**What to do:**
Starting at the line that holds "Definition reason_bytes (reason" and stopping at the line that holds "Bye_BlockLength p = 4 + zlen (Bye_bytes p).", restate the records below word for word, with both of those lines included.

**Records to use:**
--
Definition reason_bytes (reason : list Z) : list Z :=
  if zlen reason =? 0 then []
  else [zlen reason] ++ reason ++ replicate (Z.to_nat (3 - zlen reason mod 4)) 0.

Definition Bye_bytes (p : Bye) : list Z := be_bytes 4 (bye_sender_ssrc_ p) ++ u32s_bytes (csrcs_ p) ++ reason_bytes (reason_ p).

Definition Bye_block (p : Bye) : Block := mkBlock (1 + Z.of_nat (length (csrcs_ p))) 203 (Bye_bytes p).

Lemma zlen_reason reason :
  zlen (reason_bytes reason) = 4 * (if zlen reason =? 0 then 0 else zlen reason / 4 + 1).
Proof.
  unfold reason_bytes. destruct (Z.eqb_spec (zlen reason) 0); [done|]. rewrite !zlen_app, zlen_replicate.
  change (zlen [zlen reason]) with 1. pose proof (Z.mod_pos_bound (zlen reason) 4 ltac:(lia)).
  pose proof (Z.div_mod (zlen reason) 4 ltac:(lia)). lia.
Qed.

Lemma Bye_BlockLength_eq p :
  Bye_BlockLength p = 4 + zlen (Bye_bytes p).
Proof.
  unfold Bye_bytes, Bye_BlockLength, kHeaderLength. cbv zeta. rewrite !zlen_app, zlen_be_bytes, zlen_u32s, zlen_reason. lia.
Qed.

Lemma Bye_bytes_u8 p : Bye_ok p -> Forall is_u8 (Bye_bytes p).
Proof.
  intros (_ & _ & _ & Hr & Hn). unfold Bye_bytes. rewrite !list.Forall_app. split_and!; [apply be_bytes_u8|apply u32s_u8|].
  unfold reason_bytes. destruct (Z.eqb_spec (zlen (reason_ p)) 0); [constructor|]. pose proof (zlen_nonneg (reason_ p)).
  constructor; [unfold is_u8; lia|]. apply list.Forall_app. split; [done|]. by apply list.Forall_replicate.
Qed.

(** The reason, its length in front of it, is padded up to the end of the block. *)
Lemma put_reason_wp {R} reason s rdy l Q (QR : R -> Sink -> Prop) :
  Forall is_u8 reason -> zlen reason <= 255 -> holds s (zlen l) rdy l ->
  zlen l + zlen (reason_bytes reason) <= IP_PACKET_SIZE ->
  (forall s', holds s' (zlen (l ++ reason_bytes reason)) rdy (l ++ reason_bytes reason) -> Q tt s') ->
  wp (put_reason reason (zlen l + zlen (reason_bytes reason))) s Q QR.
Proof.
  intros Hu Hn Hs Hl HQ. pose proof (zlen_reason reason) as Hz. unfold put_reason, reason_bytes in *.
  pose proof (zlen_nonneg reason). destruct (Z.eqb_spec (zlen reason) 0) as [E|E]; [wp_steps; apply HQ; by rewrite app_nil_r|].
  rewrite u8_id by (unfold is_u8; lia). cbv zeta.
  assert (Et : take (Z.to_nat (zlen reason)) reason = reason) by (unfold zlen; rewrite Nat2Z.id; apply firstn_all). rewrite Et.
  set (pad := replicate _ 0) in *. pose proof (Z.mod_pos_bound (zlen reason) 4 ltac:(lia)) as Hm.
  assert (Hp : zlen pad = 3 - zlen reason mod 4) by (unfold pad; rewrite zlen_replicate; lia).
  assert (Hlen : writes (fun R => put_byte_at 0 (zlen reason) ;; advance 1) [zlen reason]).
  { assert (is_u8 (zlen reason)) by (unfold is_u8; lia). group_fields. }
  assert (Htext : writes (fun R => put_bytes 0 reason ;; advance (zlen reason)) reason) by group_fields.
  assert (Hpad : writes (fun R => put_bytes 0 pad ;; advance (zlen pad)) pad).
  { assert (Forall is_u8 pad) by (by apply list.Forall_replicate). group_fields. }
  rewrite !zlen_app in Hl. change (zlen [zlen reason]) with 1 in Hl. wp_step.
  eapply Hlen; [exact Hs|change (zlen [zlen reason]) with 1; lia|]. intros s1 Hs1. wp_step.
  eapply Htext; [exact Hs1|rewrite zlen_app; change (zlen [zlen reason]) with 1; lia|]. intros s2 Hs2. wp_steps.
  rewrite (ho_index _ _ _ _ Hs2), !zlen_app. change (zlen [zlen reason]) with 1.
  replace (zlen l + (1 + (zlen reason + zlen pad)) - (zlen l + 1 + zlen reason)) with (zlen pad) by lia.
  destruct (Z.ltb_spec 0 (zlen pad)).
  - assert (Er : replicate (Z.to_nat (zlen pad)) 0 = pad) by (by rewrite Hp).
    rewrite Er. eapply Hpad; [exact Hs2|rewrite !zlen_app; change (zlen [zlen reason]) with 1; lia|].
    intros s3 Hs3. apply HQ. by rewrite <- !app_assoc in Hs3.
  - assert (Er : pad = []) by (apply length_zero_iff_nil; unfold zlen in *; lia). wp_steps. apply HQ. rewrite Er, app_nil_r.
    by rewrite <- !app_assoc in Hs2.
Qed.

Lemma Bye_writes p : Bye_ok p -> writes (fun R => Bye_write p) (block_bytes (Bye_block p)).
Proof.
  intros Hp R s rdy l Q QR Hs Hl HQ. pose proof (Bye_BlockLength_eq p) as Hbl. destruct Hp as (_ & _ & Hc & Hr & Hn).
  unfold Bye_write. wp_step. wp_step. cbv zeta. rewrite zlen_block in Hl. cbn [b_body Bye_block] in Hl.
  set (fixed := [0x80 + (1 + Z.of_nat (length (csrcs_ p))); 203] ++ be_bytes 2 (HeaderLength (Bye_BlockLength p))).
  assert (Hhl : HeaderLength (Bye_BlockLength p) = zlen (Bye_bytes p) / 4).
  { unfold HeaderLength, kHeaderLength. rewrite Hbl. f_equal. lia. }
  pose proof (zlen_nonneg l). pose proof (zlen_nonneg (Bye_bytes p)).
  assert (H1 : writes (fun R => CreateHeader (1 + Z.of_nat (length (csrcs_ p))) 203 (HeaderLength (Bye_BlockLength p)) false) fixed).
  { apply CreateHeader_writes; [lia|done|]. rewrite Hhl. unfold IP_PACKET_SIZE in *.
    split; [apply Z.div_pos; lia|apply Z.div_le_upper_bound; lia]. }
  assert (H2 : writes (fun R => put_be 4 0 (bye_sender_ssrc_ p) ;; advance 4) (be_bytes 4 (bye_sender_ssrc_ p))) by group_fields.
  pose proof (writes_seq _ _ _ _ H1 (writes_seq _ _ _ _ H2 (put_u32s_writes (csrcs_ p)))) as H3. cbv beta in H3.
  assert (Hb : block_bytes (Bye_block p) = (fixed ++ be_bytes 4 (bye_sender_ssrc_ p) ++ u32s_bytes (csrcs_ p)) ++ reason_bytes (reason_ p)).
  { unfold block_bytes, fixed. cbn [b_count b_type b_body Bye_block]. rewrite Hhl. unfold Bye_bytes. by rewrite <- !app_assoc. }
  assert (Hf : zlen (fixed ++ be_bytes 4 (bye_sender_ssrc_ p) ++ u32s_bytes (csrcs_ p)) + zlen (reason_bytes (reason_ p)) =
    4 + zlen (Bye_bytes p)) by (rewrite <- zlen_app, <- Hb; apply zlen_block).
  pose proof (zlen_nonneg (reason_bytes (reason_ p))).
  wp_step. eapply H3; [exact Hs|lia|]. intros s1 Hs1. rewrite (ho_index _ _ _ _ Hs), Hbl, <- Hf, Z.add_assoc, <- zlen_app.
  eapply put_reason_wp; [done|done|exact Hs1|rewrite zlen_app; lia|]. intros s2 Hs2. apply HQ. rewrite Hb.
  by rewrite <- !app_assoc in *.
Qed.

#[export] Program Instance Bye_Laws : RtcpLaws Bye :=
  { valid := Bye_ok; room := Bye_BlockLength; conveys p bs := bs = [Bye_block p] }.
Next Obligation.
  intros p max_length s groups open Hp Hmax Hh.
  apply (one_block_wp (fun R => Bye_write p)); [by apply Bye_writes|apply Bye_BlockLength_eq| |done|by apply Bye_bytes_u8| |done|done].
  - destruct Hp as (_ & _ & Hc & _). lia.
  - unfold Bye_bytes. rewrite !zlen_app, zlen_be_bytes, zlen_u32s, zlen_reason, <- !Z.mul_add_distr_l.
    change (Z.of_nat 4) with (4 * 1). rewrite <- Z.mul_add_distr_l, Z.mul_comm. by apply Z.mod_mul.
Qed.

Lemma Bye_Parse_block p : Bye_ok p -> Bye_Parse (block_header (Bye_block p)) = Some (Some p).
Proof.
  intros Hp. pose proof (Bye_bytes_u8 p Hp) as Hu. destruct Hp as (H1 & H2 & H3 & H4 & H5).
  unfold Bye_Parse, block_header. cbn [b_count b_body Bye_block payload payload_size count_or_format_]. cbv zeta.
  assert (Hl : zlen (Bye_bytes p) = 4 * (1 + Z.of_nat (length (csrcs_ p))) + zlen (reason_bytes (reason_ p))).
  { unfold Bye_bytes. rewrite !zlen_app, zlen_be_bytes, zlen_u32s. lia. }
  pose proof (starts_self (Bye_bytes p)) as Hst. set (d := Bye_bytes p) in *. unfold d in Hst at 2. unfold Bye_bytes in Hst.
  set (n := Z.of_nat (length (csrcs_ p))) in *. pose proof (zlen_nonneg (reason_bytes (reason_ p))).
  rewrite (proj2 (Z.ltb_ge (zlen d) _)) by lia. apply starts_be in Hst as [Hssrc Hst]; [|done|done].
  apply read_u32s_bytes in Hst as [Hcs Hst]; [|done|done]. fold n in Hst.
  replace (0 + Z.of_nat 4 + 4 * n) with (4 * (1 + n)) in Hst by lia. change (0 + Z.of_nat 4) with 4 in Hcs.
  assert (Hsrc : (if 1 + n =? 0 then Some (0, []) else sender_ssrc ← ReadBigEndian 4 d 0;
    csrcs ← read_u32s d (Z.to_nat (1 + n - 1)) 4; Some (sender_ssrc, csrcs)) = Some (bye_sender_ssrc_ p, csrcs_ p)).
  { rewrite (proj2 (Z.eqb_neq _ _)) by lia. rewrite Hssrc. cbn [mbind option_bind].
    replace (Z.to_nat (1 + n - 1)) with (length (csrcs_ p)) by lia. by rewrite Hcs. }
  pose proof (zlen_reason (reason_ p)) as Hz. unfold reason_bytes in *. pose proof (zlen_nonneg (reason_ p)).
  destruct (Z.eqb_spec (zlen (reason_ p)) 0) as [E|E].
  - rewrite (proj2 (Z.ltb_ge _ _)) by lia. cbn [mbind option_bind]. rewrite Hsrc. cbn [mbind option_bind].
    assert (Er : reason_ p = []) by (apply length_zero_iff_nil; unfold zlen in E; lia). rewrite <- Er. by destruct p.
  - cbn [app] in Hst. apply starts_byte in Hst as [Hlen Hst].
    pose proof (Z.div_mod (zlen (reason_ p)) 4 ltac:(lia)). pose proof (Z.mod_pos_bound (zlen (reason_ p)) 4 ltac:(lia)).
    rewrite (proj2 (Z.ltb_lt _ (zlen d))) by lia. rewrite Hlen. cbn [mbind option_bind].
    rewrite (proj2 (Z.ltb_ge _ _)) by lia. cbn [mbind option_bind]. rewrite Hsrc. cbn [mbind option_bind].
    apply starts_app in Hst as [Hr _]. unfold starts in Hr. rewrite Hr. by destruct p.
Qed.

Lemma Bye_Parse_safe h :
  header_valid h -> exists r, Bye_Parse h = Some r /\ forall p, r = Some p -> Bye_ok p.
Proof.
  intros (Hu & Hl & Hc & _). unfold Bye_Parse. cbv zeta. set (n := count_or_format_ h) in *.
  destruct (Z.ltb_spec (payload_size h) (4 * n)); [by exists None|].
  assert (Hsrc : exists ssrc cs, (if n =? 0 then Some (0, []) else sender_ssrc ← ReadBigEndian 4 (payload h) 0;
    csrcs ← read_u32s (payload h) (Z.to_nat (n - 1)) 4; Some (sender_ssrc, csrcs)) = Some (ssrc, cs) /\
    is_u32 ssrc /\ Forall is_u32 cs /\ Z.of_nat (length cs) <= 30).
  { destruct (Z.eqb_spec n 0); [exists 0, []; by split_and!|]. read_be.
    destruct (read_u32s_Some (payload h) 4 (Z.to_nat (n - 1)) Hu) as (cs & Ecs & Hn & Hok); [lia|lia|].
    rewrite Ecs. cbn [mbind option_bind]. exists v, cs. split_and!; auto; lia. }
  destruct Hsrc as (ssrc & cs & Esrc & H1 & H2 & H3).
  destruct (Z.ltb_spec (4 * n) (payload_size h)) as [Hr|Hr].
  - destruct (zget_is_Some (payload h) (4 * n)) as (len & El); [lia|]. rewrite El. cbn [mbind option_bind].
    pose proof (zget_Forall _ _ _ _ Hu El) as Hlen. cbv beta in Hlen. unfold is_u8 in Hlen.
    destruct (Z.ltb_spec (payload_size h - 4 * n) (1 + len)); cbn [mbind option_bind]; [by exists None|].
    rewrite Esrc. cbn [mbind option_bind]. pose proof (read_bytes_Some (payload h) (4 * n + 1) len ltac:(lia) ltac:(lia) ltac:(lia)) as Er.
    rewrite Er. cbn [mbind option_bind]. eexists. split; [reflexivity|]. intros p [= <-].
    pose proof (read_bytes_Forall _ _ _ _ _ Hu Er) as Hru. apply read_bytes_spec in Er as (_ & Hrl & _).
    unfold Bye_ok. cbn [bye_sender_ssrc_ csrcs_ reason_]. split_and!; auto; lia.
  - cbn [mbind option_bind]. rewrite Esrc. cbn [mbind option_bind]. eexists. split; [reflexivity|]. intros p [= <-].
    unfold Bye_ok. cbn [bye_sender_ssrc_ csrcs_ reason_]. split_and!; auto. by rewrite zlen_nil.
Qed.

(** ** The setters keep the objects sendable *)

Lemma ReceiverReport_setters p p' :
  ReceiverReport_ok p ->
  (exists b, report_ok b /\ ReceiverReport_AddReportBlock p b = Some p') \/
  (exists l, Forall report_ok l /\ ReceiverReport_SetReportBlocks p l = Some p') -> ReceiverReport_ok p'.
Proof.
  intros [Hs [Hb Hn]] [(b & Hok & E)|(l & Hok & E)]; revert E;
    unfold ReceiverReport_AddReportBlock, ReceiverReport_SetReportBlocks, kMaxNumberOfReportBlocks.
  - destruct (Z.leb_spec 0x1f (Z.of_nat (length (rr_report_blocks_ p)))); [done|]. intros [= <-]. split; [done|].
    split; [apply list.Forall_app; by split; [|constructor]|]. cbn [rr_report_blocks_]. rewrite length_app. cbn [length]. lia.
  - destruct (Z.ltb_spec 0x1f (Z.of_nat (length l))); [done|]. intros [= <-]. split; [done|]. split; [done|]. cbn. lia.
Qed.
--
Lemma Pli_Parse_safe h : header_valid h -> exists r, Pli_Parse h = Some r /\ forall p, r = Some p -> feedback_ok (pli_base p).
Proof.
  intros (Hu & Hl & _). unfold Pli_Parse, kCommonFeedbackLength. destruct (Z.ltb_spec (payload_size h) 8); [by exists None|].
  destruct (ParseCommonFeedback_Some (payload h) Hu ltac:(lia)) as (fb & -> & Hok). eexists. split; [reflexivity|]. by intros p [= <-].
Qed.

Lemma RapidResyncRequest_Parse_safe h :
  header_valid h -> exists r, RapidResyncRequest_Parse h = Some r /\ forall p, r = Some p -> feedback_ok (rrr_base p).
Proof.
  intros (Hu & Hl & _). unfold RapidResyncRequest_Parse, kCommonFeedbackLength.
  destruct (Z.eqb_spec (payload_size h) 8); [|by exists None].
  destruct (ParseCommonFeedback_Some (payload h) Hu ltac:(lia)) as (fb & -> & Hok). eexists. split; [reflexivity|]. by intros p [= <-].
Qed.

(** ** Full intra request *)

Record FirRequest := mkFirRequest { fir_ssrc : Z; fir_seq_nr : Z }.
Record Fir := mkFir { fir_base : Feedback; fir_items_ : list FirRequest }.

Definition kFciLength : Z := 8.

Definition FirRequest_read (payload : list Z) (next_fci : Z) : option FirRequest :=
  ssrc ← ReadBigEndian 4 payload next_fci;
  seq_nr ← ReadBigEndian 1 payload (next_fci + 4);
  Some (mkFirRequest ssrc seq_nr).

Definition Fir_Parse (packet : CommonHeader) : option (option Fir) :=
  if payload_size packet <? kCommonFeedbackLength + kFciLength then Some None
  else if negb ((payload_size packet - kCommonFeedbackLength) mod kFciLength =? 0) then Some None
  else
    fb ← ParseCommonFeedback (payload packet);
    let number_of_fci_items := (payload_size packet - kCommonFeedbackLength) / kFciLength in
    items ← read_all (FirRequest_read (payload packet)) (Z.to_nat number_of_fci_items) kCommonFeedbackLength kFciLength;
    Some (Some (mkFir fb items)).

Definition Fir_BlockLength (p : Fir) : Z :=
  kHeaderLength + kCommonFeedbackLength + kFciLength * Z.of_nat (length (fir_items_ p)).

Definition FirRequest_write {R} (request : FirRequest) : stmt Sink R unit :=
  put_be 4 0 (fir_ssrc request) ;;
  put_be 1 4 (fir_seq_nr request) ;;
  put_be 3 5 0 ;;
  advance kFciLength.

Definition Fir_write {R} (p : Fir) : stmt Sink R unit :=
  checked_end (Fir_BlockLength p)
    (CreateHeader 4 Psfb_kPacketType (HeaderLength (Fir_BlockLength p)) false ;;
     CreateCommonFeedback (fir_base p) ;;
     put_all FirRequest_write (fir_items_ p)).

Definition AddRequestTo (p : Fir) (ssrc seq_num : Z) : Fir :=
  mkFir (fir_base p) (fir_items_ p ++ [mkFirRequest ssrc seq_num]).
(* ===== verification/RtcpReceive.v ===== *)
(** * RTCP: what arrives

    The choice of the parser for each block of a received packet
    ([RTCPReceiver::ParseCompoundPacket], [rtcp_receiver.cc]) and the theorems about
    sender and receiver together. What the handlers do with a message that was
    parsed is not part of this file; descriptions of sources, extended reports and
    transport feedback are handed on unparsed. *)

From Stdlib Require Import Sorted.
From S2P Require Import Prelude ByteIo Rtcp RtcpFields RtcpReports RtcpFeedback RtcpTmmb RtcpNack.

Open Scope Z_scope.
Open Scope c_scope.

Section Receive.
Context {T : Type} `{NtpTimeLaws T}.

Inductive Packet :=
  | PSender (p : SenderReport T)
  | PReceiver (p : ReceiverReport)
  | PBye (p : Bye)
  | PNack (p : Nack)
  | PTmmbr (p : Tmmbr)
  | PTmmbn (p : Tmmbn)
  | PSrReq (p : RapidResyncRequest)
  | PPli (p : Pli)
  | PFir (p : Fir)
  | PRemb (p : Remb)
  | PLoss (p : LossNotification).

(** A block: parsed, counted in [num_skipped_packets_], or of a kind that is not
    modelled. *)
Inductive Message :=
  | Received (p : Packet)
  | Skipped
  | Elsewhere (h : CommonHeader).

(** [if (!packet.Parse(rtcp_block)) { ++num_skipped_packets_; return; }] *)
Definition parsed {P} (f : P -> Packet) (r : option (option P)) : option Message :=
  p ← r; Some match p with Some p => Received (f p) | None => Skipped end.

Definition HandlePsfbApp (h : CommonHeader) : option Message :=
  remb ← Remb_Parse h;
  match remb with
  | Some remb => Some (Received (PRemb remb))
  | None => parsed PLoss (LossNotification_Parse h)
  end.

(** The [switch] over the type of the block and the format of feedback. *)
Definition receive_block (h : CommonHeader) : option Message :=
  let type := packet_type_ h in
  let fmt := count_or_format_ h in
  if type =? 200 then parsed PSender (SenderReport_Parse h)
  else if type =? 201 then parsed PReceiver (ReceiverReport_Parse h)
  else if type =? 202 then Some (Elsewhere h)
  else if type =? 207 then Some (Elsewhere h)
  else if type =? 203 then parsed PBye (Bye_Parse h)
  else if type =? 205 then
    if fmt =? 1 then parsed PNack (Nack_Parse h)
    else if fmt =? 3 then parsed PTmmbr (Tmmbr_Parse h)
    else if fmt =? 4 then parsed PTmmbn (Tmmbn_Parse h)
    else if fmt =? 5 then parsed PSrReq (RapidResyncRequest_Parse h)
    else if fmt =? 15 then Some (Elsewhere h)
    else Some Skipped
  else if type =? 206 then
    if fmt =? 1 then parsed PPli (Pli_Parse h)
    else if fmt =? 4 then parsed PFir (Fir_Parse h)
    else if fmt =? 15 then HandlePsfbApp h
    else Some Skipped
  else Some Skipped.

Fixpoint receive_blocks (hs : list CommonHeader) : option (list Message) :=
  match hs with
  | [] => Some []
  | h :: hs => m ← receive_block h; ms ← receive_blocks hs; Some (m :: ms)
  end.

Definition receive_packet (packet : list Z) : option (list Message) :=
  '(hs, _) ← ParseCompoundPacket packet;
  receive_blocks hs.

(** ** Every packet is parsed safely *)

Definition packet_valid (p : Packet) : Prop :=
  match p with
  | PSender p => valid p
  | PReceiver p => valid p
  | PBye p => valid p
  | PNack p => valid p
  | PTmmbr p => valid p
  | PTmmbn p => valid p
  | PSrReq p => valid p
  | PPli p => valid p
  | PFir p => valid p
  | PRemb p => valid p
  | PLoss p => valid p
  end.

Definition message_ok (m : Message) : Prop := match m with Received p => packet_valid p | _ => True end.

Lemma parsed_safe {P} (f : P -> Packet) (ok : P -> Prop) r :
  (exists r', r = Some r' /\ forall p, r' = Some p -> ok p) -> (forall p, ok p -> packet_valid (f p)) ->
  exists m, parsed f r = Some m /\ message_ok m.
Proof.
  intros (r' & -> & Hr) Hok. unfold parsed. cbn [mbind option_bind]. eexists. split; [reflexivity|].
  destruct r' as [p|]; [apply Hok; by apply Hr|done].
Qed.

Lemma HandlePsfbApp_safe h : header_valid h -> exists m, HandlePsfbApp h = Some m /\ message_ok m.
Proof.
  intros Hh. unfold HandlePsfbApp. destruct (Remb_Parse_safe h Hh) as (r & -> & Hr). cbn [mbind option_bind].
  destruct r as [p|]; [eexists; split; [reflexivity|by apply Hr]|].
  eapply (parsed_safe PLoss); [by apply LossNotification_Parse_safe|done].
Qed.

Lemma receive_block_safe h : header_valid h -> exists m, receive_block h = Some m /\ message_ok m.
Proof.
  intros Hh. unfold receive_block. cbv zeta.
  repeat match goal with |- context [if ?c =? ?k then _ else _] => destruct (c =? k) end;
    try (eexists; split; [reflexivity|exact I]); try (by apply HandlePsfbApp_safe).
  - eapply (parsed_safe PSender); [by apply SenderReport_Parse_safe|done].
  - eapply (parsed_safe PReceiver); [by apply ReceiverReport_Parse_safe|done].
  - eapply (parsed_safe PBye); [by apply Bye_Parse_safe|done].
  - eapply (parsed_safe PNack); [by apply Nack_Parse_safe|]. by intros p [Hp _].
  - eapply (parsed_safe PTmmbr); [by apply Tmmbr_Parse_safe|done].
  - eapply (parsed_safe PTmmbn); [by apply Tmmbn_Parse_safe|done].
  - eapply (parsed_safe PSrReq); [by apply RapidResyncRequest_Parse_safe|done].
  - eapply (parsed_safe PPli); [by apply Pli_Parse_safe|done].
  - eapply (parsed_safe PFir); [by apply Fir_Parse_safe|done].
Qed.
--
**Expected answer:**
Definition reason_bytes (reason : list Z) : list Z :=
  if zlen reason =? 0 then []
  else [zlen reason] ++ reason ++ replicate (Z.to_nat (3 - zlen reason mod 4)) 0.

Definition Bye_bytes (p : Bye) : list Z := be_bytes 4 (bye_sender_ssrc_ p) ++ u32s_bytes (csrcs_ p) ++ reason_bytes (reason_ p).

Definition Bye_block (p : Bye) : Block := mkBlock (1 + Z.of_nat (length (csrcs_ p))) 203 (Bye_bytes p).

Lemma zlen_reason reason :
  zlen (reason_bytes reason) = 4 * (if zlen reason =? 0 then 0 else zlen reason / 4 + 1).
Proof.
  unfold reason_bytes. destruct (Z.eqb_spec (zlen reason) 0); [done|]. rewrite !zlen_app, zlen_replicate.
  change (zlen [zlen reason]) with 1. pose proof (Z.mod_pos_bound (zlen reason) 4 ltac:(lia)).
  pose proof (Z.div_mod (zlen reason) 4 ltac:(lia)). lia.
Qed.

Lemma Bye_BlockLength_eq p :
  Bye_BlockLength p = 4 + zlen (Bye_bytes p).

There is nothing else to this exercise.